The Marilynne Robinson inclusion is almost comically predictable for this sort of list. Robinson occupies a very specific niche in Anglo-American literary culture: quiet, contemplative, Protestant-inflected seriousness written in pristine prose. Critics adore that combination. But outside literary circles, her cultural footprint is tiny compared to many omitted authors. When you see Robinson included while someone like Umberto Eco is absent, you can practically hear the seminar room humming in the background.

The Ernst Hemingway placement is especially revealing. Only one book, and low on the list, suggests a contemporary discomfort with old-school masculine prose and direct emotional architecture. He used to be unavoidable in these canons. Now he feels almost grudgingly retained, like an aging rock band reluctantly invited to the festival because the audience would riot otherwise.

Meanwhile, the omissions are honestly more interesting than the inclusions. No Paul Auster? That is bizarre for a list supposedly interested in literary innovation and postmodern identity games. No Ian McEwan? One can argue about individual novels, but Atonement alone has had enormous literary and cultural impact. No Kurt Vonnegut is another symptom of the list’s discomfort with humor, satire, and speculative fiction. Literary institutions often say they value imagination, but when voting time comes, realism and solemnity dominate. No Jack Kerouac is another classic establishment move.
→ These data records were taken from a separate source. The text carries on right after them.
(** A call through the cache: a hit moves the entry to the front; a
    miss calls [f], stores the result in front and drops the least
    recently used entry beyond [maxsize]. *)
Definition lru_cache (maxsize : nat) (f : K -> Outcome V) (k : K)
           (c : Lru K V) : Outcome V * Lru K V :=
  match lookup k (entries c) with
  | Some v =>
      (Ok v, {| entries := (k, v) :: remove k (entries c);
                calls := calls c |})
  | None =>
      match f k with
      | Ok v =>
          (Ok v, {| entries := firstn maxsize ((k, v) :: entries c);
                    calls := S (calls c) |})
      | Raise e => (Raise e, {| entries := entries c; calls := S (calls c) |})
      | OutOfFuel => (OutOfFuel, {| entries := entries c; calls := S (calls c) |})
      end
  end.
End LruCache.

Definition empty_cache {K V} : Lru K V := {| entries := []; calls := 0 |}.

Definition Point : Type := float * float.
Definition Color : Type := float * float * float.
Definition Rect : Type := float * float * float * float.

(** One element of the list [_figure_variants] returns. *)
Record FigureVariant := {
  colors : list Color;
  paths : list (list Point);
  grid_r : float;
  grid : list Point
}.

Inductive Msg :=
| Progress (i pages : Z)
| Done (pages : Z) (output : Text.str).

(** Everything the run reads and writes: the canvas (latest command
    first), standard output (latest first), the module-level generator
    of [random], and the four caches. *)
Record World := {
  canvas : list Cmd;
  stdout : list Msg;
  global_rng : option Random.state;
  image_readers : Lru (Z * Z * Z) ImageReader;
  figure_sets : Lru (float * float * Z * Z * Z) (list FigureVariant);
  rect_layouts : Lru (float * float * Z) (list Rect);
  image_layouts : Lru (float * float * Z * Z) (list Rect)
}.

(** A new process. *)
Definition fresh : World := {|
  canvas := []; stdout := []; global_rng := None;
  image_readers := empty_cache; figure_sets := empty_cache;
  rect_layouts := empty_cache; image_layouts := empty_cache
|}.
The Beats remain oddly suspect to elite literary culture because spontaneity, looseness, and countercultural energy age badly in academic environments that privilege polish and interpretability. And no Somerset Maugham hurts because he represents something modern literary criticism undervalues: readability. Maugham was one of the great storytellers of the 20th century. But “beautifully constructed and compulsively readable” now counts for less than “structurally interrogates memory and identity through fragmented temporality”.
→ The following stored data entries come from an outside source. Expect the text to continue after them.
Lemma copies_inv_step l st st' :
  locks_inv st -> copies_inv st -> step l st = Some st' -> copies_inv st'.
Proof.
  intros Hlocks Hinv H. step_inv H.
  all: destruct Hlocks as ((Hr & Hs) & _ & _).
  all: destruct Hinv as (Himg & Hdone).
  all: unfold copies_inv; simpl.
  all: subst_pc.
  all: try solve [split; [assumption|];
                  intros c0 s0 Hl; split_lookup c c0 Hl; eauto; discriminate].
  all: try solve [split; assumption].
  - (* line 115: a wait is queued, no copy *)
    split.
    + destruct Himg as [H0|[p Hp]]; [now left|right].
      exists p. now apply lookup_app_l_Some.
    + intros c s Hl Hpc p g Hp.
      apply lookup_app_Some in Hp as [Hp|[_ Hp]]; [eauto|].
      apply list_lookup_singleton_Some in Hp as [_ [=]].
  - (* line 118: the render loop holds the lock, nobody is at line 136 *)
    split.
    + right. exists (length (issued (copy_stream st))).
      now apply list_lookup_middle.
    + intros c s Hl Hpc. exfalso.
      destruct (Hs c s Hl) as [_ Hheld]. rewrite Hpc in Hheld.
      specialize (Hheld eq_refl). destruct Hr as [_ Hr].
      specialize (Hr eq_refl). congruence.
  - (* line 135: synchronize returns, the copy stream is drained *)
    split; [assumption|].
    intros c0 s0 Hl Hpc p g Hp. split_lookup c c0 Hl.
    + match goal with Hidle : idle _ = true |- _ =>
        apply Nat.leb_le in Hidle; apply lookup_lt_Some in Hp; lia end.
    + eauto.
  - (* the device runs an operation of the copy stream *)
    split; [assumption|]. intros c s Hl Hpc p g Hp.
    specialize (Hdone c s Hl Hpc p g Hp). lia.
Qed.

Lemma copies_inv_reachable cam ph q now st :
  reachable cam ph q now st -> copies_inv st.
Proof.
  intros Hr. cut (locks_inv st /\ copies_inv st); [now intros [_ ?]|].
  revert st Hr. apply reachable_invariant.
  - split; [apply locks_inv_init|apply copies_inv_init].
  - intros l s s' [Hl Hc] Hstep. split.
    + eapply locks_inv_step; eauto.
    + eapply copies_inv_step; eauto.
Qed.

(** What line 136 reads is complete: when a connection takes the reference,
    the published frame is the placeholder or its copy has run on the device,
    and so have the kernels that rendered it.  The wait of line 135 gives
    this only because it is made inside the lock. *)
Lemma read_sees_complete_frame cam ph q now st c s :
  reachable cam ph q now st ->
  senders st !! c = Some s -> s_pc s = SL_numpy ->
  gen (image st) = 0 \/
  exists p i,
    p < ran (copy_stream st) /\
    issued (copy_stream st) !! p = Some (Memcpy_d2h (gen (image st))) /\
    i < ran (current_stream st) /\
    issued (current_stream st) !! i = Some (Kernels (gen (image st))).
Proof.
  intros Hr Hl Hpc.
  destruct (copies_inv_reachable _ _ _ _ _ Hr) as (Himg & Hdone).
  destruct (streams_inv_reachable _ _ _ _ _ Hr) as (_ & _ & Hmem & Hwait & _).
  destruct Himg as [H0|[p Hp]]; [now left|right].
  pose proof (Hdone c s Hl Hpc p _ Hp) as Hran.
  destruct (Hmem p _ Hp) as (p' & k & i & Hp' & Hw & Hi & Hk).
  exists p, i. repeat split; [exact Hran|exact Hp| |exact Hk].
  specialize (Hwait p' k ltac:(lia) Hw). lia.
Qed.

(** The report of both loops is the one of [Fps.tick]. *)
Lemma render_loop_reports st t :
  r_pc (renderer st) = RL_fps ->
  exists st',
    step (Render_step t) st = Some st' /\
    r_fps (renderer st') = fst (Fps.tick t (r_fps (renderer st))) /\
    logged st'
    = match snd (Fps.tick t (r_fps (renderer st))) with
      | Some fps => Render_fps fps :: logged st
      | None => logged st
      end.
Proof.
  intros Hpc. eexists. split.
  - simpl. unfold render_step. rewrite Hpc. reflexivity.
  - split; reflexivity.
Qed.

Lemma send_loop_reports st c s t :
  senders st !! c = Some s -> s_pc s = SL_fps ->
  exists st' s',
    step (Send_step c t) st = Some st' /\
    senders st' !! c = Some s' /\
    s_fps s' = fst (Fps.tick t (s_fps s)) /\
    logged st'
    = match snd (Fps.tick t (s_fps s)) with
      | Some fps => Send_fps c fps :: logged st
      | None => logged st
      end.
Proof.
  intros Hl Hpc. eexists _, _. split.
  - simpl. unfold send_step. rewrite Hl, Hpc. reflexivity.
  - simpl. rewrite lookup_insert_eq. repeat split.
Qed.

(** C1, as amended.  In every reachable state the image lock is held by the
    render loop exactly while it is at lines 118 (queueing the copy and
    storing the reference) and by connection [c] exactly while its send loop
    is at lines 135-136, [stream.synchronize()] included; it is free of [c]
    during the JPEG encoding, the send and the report. *)
Theorem image_lock_scope_reachable cam ph q now st :
  reachable cam ph q now st -> image_lock_scope st.
Proof. intros Hr. now apply (locks_inv_reachable cam ph q now). Qed.

(** C2.  The render loop blocks on nothing but the image lock held by a
    connection: no statement of it waits for the device.  Line 118 always
    runs at once, installs the new frame and leaves its copy queued, not yet
    run; a connection in [stream.synchronize()] is what waits for the copy
    stream to drain. *)
Theorem publish_never_waits cam ph q now st :
  reachable cam ph q now st ->
  (forall t, step (Render_step t) st = None ->
     r_pc (renderer st) = RL_lock_image /\
     exists c, image_lock st = Some (Send_conn c)) /\
  (r_pc (renderer st) = RL_publish ->
   exists f, r_image (renderer st) = Some f /\
     forall t, exists st',
       step (Render_step t) st = Some st' /\
       image st' = f /\
       copy_stream st' = enqueue (Memcpy_d2h (gen f)) (copy_stream st) /\
       ran (copy_stream st') < length (issued (copy_stream st'))) /\
  (forall c s t, senders st !! c = Some s -> s_pc s = SL_synchronize ->
     (step (Send_step c t) st = None <-> idle (copy_stream st) = false)).
Proof.
  intros Hr.
  destruct (locks_inv_reachable _ _ _ _ _ Hr) as ((Hrl & _) & _ & Hcam).
  destruct (locals_inv_reachable _ _ _ _ _ Hr) as (Hb & Hi & _).
  destruct (streams_inv_reachable _ _ _ _ _ Hr) as (_ & Hcp & _).
  split; [|split].
  - intros t. simpl. unfold render_step.
    destruct (r_pc (renderer st)) eqn:Epc; simpl in *; try discriminate.
    + rewrite Hcam. discriminate.
    + destruct (r_batch (renderer st)); [discriminate|]. now destruct Hb.
    + destruct (image_lock st) as [[|c]|] eqn:El; try discriminate.
      * destruct Hrl as [Hrl _]. now specialize (Hrl eq_refl).
      * intros _. split; [reflexivity|]. now exists c.
    + destruct (r_image (renderer st)); [discriminate|]. now destruct Hi.
  - intros Epc. rewrite Epc in Hi. simpl in Hi.
    destruct (r_image (renderer st)) as [f|] eqn:Ef; [|now destruct Hi].
    exists f. split; [reflexivity|]. intros t. eexists. split.
    + simpl. unfold render_step. rewrite Epc, Ef. reflexivity.
    + simpl. repeat split. rewrite length_app. simpl. lia.
  - intros c s t Hs Epc. simpl. unfold send_step. rewrite Hs, Epc.
    destruct (idle (copy_stream st)); split; congruence.
Qed.

(** C7.  The generations a connection has read, in the order of its reads,
    never decrease. *)
Theorem observed_generations_monotone cam ph q now st (c i j gi gj : nat) :
  reachable cam ph q now st ->
  i <= j ->
  gens_of c (observed st) !! i = Some gi ->
  gens_of c (observed st) !! j = Some gj ->
  gi <= gj.
Proof.
  intros Hr. destruct (gens_inv_reachable _ _ _ _ _ Hr) as (_ & _ & _ & Hsort).
  now apply gens_of_sorted.
Qed.

(** C8.  The camera of every reachable state is the camera of [__init__],
    and any number of iterations of [recv_loop] on a connection returns the
    state it started from: nothing is read from the connection. *)
Theorem recv_loop_noop cam ph q now st :
  reachable cam ph q now st ->
  camera st = cam /\
  forall c n, receivers st !! c <> None -> recv_loop n c st = Some st.
Proof.
  intros Hr. split.
  - revert st Hr. apply (reachable_invariant (fun s => camera s = cam));
      [reflexivity|].
    intros l s s' Hs Hstep. now rewrite (camera_step _ _ _ Hstep).
  - intros c n Hc. induction n as [|n IH]; simpl; [reflexivity|].
    now rewrite (recv_step_noop c st Hc).
Qed.

(** C9.  Every device-to-host copy in the copy stream comes after a
    [wait_stream] on a prefix of the current stream that contains the kernels
    of the frame copied; so when the device has run the copy it has run those
    kernels. *)
Theorem copy_ordered_after_render cam ph q now st (p g : nat) :
  reachable cam ph q now st ->
  issued (copy_stream st) !! p = Some (Memcpy_d2h g) ->
  wait_covers st g p /\
  (p < ran (copy_stream st) ->
   exists i, i < ran (current_stream st) /\
             issued (current_stream st) !! i = Some (Kernels g)).
Proof.
  intros Hr Hp.
  destruct (streams_inv_reachable _ _ _ _ _ Hr) as (_ & _ & Hmem & Hwait & _).
  pose proof (Hmem p g Hp) as Hc. split; [exact Hc|].
  intros Hran. destruct Hc as (p' & k & i & Hp' & Hw & Hi & Hk).
  exists i. split; [|exact Hk].
  specialize (Hwait p' k ltac:(lia) Hw). lia.
Qed.

(** C10.  If the renderer returns H x W x 4 images, the published tensor of
    every reachable state is an H x W x 4 tensor of bytes. *)
Theorem image_always_rgba_bytes cam ph q now st (h w : nat) :
  randint_0_255 h w ph ->
  (forall b, has_shape h w 4 (forward X b)) ->
  reachable cam ph q now st ->
  rgba_bytes h w (pixels (image st)).
Proof.
  intros Hph Hfwd Hr.
  cut (frames_inv h w st); [now intros [? _]|].
  revert st Hr. apply reachable_invariant; [now apply frames_inv_init|].
  intros l s s'. now apply frames_inv_step.
Qed.

(** ** Settings, frames and payloads *)

Lemma render_default st b :
  exposure st = 1.0%Q -> offset st = 0.0%Q ->
  render st b = transform (forward X b).
Proof. intros He Ho. unfold render. rewrite He, Ho. reflexivity. Qed.

Lemma content_inv_init cam ph q now : content_inv cam ph q (init cam ph q now).
Proof.
  unfold content_inv. simpl.
  split; [reflexivity|]. split; [reflexivity|]. split; [reflexivity|].
  split; [reflexivity|]. split; [left; now split|].
  split; [discriminate|]. split; [discriminate|].
  split; [intros; simplify_map_eq|constructor].
Qed.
No Umberto Eco is absurd. The Name of the Rose alone bridges literary fiction, historical fiction, semiotics, detective fiction, philosophy, and popular readability better than half the list combined. No Julio Cortázar and therefore no Hopscotch? That is one of the great modern novels about structure and reader participation. But Latin American literature in English-language canons often gets reduced to the obligatory García Márquez checkpoint. And the absence of Machado de Assis is honestly indefensible if the list pretends global scope. The Posthumous Memoirs of Brás Cubas anticipated modern metafiction decades before many Europeans supposedly invented it. Likewise, no Eça de Queirós means an entire literary tradition barely registers. The Maias is easily worthy of consideration.

No J.R.R. Tolkien is maybe the single clearest sign of bias. One can dislike fantasy, but excluding The Lord of the Rings from any serious “greatest novels” conversation is like discussing cinema without mentioning Kurosawa because samurai movies are “genre”. Tolkien shaped modern storytelling more than many of the approved literary names on the list.

And then, where is Les Misérables? If readability, emotional force, social ambition, historical sweep, and cultural influence matter, its omission is astonishing.

Contemporary literary institutions tend to overvalue books that align with current ideological and aesthetic priorities while undervaluing writers who were massively important to actual readers across generations. These lists often mistake “books that are rewarding to study” for “books that fully justify the existence of the novel as an art form”. Those are not identical categories. A novel can be technically revolutionary and emotionally inert. Another can be messy, uneven, melodramatic, yet unforgettable.

The funniest thing is that the Guardian itself admits the whole enterprise is subjective and argumentative. Which is true. These lists are less maps of literary greatness than x-rays of institutional taste.